Trop heureux, Jack l'embrassa en le serrant contre lui et Hiccup sourit sous le baiser.


- Tu vas repartir ? Demanda Hiccup, alors qu'ils étaient de retour dans la chambre de Jack, de nouveau nu sous la couverture de leurs manteaux.

Jack le regarda intensément avant de répondre.

- Je vais rester chez Bunny pendant quelque temps. Jusqu'à la fin de l'année. Quand j'aurais mon bac, je trouverais un taf, et je commencerais à les rembourser.

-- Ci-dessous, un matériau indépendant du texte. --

Definition decode_with_budget (version : Z) : bdec t :=
  let flex := is_flexible version in
  let* error_code := lift get_i16 in
  let* mechanisms := get_flex_items flex "String" (get_flex_string flex) in
  let* unknown_tagged_fields := get_if flex [] get_tagged_fields_with_budget in
  bdec_ret (mk error_code mechanisms unknown_tagged_fields).

Definition decode_with_limits (version : Z) : Limits → dec t :=
  with_limits (decode_with_budget version).
Definition decode (version : Z) : dec t := with_default_limits (decode_with_budget version).

End decode.

Definition valid (version : Z) (x : t) : Prop :=
  let flex := is_flexible version in
  is_i16 (error_code x) ∧
  arr_ok flex (str_ok flex) (mechanisms x) ∧
  in_version flex tags_ok [] (unknown_tagged_fields x).

Lemma sasl_handshake_response_SaslHandshakeResponse_agrees {R : Runtime} version x :
  valid version x → pairs (encode version x) (decode_with_budget version) x.
Proof.
  unfold valid, encode, decode_with_budget, is_flexible. cbv zeta. agree. by destruct x.
Qed.
#[global] Hint Resolve sasl_handshake_response_SaslHandshakeResponse_agrees : fields.

Lemma sasl_handshake_response_SaslHandshakeResponse_settles {R : Runtime} version :
  settles (encode version) (valid version) (decode_with_budget version).
Proof. unfold valid, encode, decode_with_budget, is_flexible. cbv zeta. settle. Qed.
#[global] Hint Resolve sasl_handshake_response_SaslHandshakeResponse_settles : settles.

End SaslHandshakeResponse.
(* ===== verification/MsgTxn.v ===== *)
(** * Transaction messages

    [init_producer_id_request.rs], [init_producer_id_response.rs], [add_partitions_to_txn_request.rs], [add_partitions_to_txn_response.rs], [add_offsets_to_txn_request.rs], [add_offsets_to_txn_response.rs], [end_txn_request.rs], [end_txn_response.rs], [txn_offset_commit_request.rs], [txn_offset_commit_response.rs]
    of [odradek-protocol/src/messages/]: each message a Module named after its
    file, each struct a Module with its record [t], its defaults, its encoder and
    decoder, what makes a value representable at a version ([valid]) and the
    agreement of the two. *)
From S2P Require Import Prelude Budget Codec Wire Fields KnownTags Settles MessageTrait.

(** ** [init_producer_id_request.rs] *)

Module init_producer_id_request.

Definition is_flexible (version : Z) : bool := version >=? 2.

Module InitProducerIdRequest.

Record t : Type := mk {
  transactional_id : option string;
  transaction_timeout_ms : Z;
  producer_id : Z;
  producer_epoch : Z;
  enable2_pc : bool;
  keep_prepared_txn : bool;
  unknown_tagged_fields : list RawTaggedField;
}.
#[global] Instance t_eq_dec : EqDecision t.
Proof. solve_decision. Defined.

Definition default : t := {|
  transactional_id := (Some "");
  transaction_timeout_ms := 0;
  producer_id := (-1);
  producer_epoch := (-1);
  enable2_pc := false;
  keep_prepared_txn := false;
  unknown_tagged_fields := [] |}.

Definition API_KEY : Z := 22.
Definition MIN_VERSION : Z := 0.
Definition MAX_VERSION : Z := 6.

Definition encode (version : Z) (x : t) : enc :=
  let flex := is_flexible version in
  put_flex_nullable_string flex (transactional_id x) ;;
  put_i32 (transaction_timeout_ms x) ;;
  put_if (version >=? 3) (put_i64 (producer_id x)) ;;
  put_if (version >=? 3) (put_i16 (producer_epoch x)) ;;
  put_if (version >=? 6) (put_bool (enable2_pc x)) ;;
  put_if (version >=? 6) (put_bool (keep_prepared_txn x)) ;;
  put_if flex (put_tagged_fields (unknown_tagged_fields x)) ;;
  enc_ret.

Section decode.
Context {R : Runtime}.

Definition decode_with_budget (version : Z) : bdec t :=
  let flex := is_flexible version in
  let* transactional_id := get_flex_nullable_string flex in
  let* transaction_timeout_ms := lift get_i32 in
  let* producer_id := get_if (version >=? 3) (-1) (lift get_i64) in
  let* producer_epoch := get_if (version >=? 3) (-1) (lift get_i16) in
  let* enable2_pc := get_if (version >=? 6) false (lift get_bool) in
  let* keep_prepared_txn := get_if (version >=? 6) false (lift get_bool) in
  let* unknown_tagged_fields := get_if flex [] get_tagged_fields_with_budget in
  bdec_ret (mk transactional_id transaction_timeout_ms producer_id producer_epoch enable2_pc keep_prepared_txn unknown_tagged_fields).

Definition decode_with_limits (version : Z) : Limits → dec t :=
  with_limits (decode_with_budget version).
Definition decode (version : Z) : dec t := with_default_limits (decode_with_budget version).
(* ===== verification/MsgGroup.v ===== *)
(** * Group membership messages and consumer protocol payloads

    [find_coordinator_request.rs], [find_coordinator_response.rs], [join_group_request.rs], [join_group_response.rs], [sync_group_request.rs], [sync_group_response.rs], [heartbeat_request.rs], [heartbeat_response.rs], [leave_group_request.rs], [leave_group_response.rs],
    [consumer_protocol_subscription.rs], [consumer_protocol_assignment.rs]
    of [odradek-protocol/src/messages/]: each message a Module named after its
    file, each struct a Module with its record [t], its defaults, its encoder and
    decoder, what makes a value representable at a version ([valid]) and the
    agreement of the two. *)
From S2P Require Import Prelude Budget Codec Wire Fields KnownTags Settles MessageTrait.

(** ** [find_coordinator_request.rs] *)

Module find_coordinator_request.

Definition is_flexible (version : Z) : bool := version >=? 3.

Module FindCoordinatorRequest.

Record t : Type := mk {
  key : string;
  key_type : Z;
  coordinator_keys : list string;
  unknown_tagged_fields : list RawTaggedField;
}.
#[global] Instance t_eq_dec : EqDecision t.
Proof. solve_decision. Defined.

Definition default : t := {|
  key := "";
  key_type := 0;
  coordinator_keys := [];
  unknown_tagged_fields := [] |}.

Definition API_KEY : Z := 10.
Definition MIN_VERSION : Z := 0.
Definition MAX_VERSION : Z := 6.

Definition encode (version : Z) (x : t) : enc :=
  let flex := is_flexible version in
  put_if (version <=? 3) (put_flex_string flex (key x)) ;;
  put_if (version >=? 1) (put_i8 (key_type x)) ;;
  put_if (version >=? 4) (put_flex_array flex (put_flex_string flex) (coordinator_keys x)) ;;
  put_if flex (put_tagged_fields (unknown_tagged_fields x)) ;;
  enc_ret.
Lemma ConsumerGroupHeartbeatResponse_agrees (R : Runtime) version x :
  ConsumerGroupHeartbeatResponse.MIN_VERSION ≤ version ≤ ConsumerGroupHeartbeatResponse.MAX_VERSION → ConsumerGroupHeartbeatResponse.valid version x →
  pairs (ConsumerGroupHeartbeatResponse.encode version x) (ConsumerGroupHeartbeatResponse.decode_with_budget version) x.
Proof.
  intros _ ?. by apply ConsumerGroupHeartbeatResponse.consumer_group_heartbeat_response_ConsumerGroupHeartbeatResponse_agrees.
Qed.

#[global] Instance ConsumerGroupHeartbeatResponse_Message : Message ConsumerGroupHeartbeatResponse.t := {|
  Message.API_KEY := ConsumerGroupHeartbeatResponse.API_KEY;
  Message.MIN_VERSION := ConsumerGroupHeartbeatResponse.MIN_VERSION;
  Message.MAX_VERSION := ConsumerGroupHeartbeatResponse.MAX_VERSION;
  Message.encode := ConsumerGroupHeartbeatResponse.encode;
  Message.decode_with_budget := @ConsumerGroupHeartbeatResponse.decode_with_budget;
  Message.throttle_time_ms := λ x, Some (ConsumerGroupHeartbeatResponse.throttle_time_ms x);
  Message.valid := ConsumerGroupHeartbeatResponse.valid;
  Message.agrees := ConsumerGroupHeartbeatResponse_agrees;
  Message.settled := @ConsumerGroupHeartbeatResponse.consumer_group_heartbeat_response_ConsumerGroupHeartbeatResponse_settles |}.
#[global] Instance ConsumerGroupHeartbeatResponse_Default : Default ConsumerGroupHeartbeatResponse.t := ConsumerGroupHeartbeatResponse.default.

End consumer_group_heartbeat_response.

Mais jamais plus je remettrais les pieds chez ma mère.

Hiccup reposa sa tête sur son torse.

- Tu penses que tu pourras me rendre visite, même si tu es chez Bunny ?

Jack sourit et glissa sa main dans les cheveux bruns.

- Ses parents sont d'accord pour que je passe le week-end chez toi, si ton père est d'accord.

Hiccup sourit, heureux. Maintenant, il n'y avait plus qu'à convaincre son père que son petit ami ne l'avait jamais abandonné. Et ça, c'était plus facile à dire qu'à faire.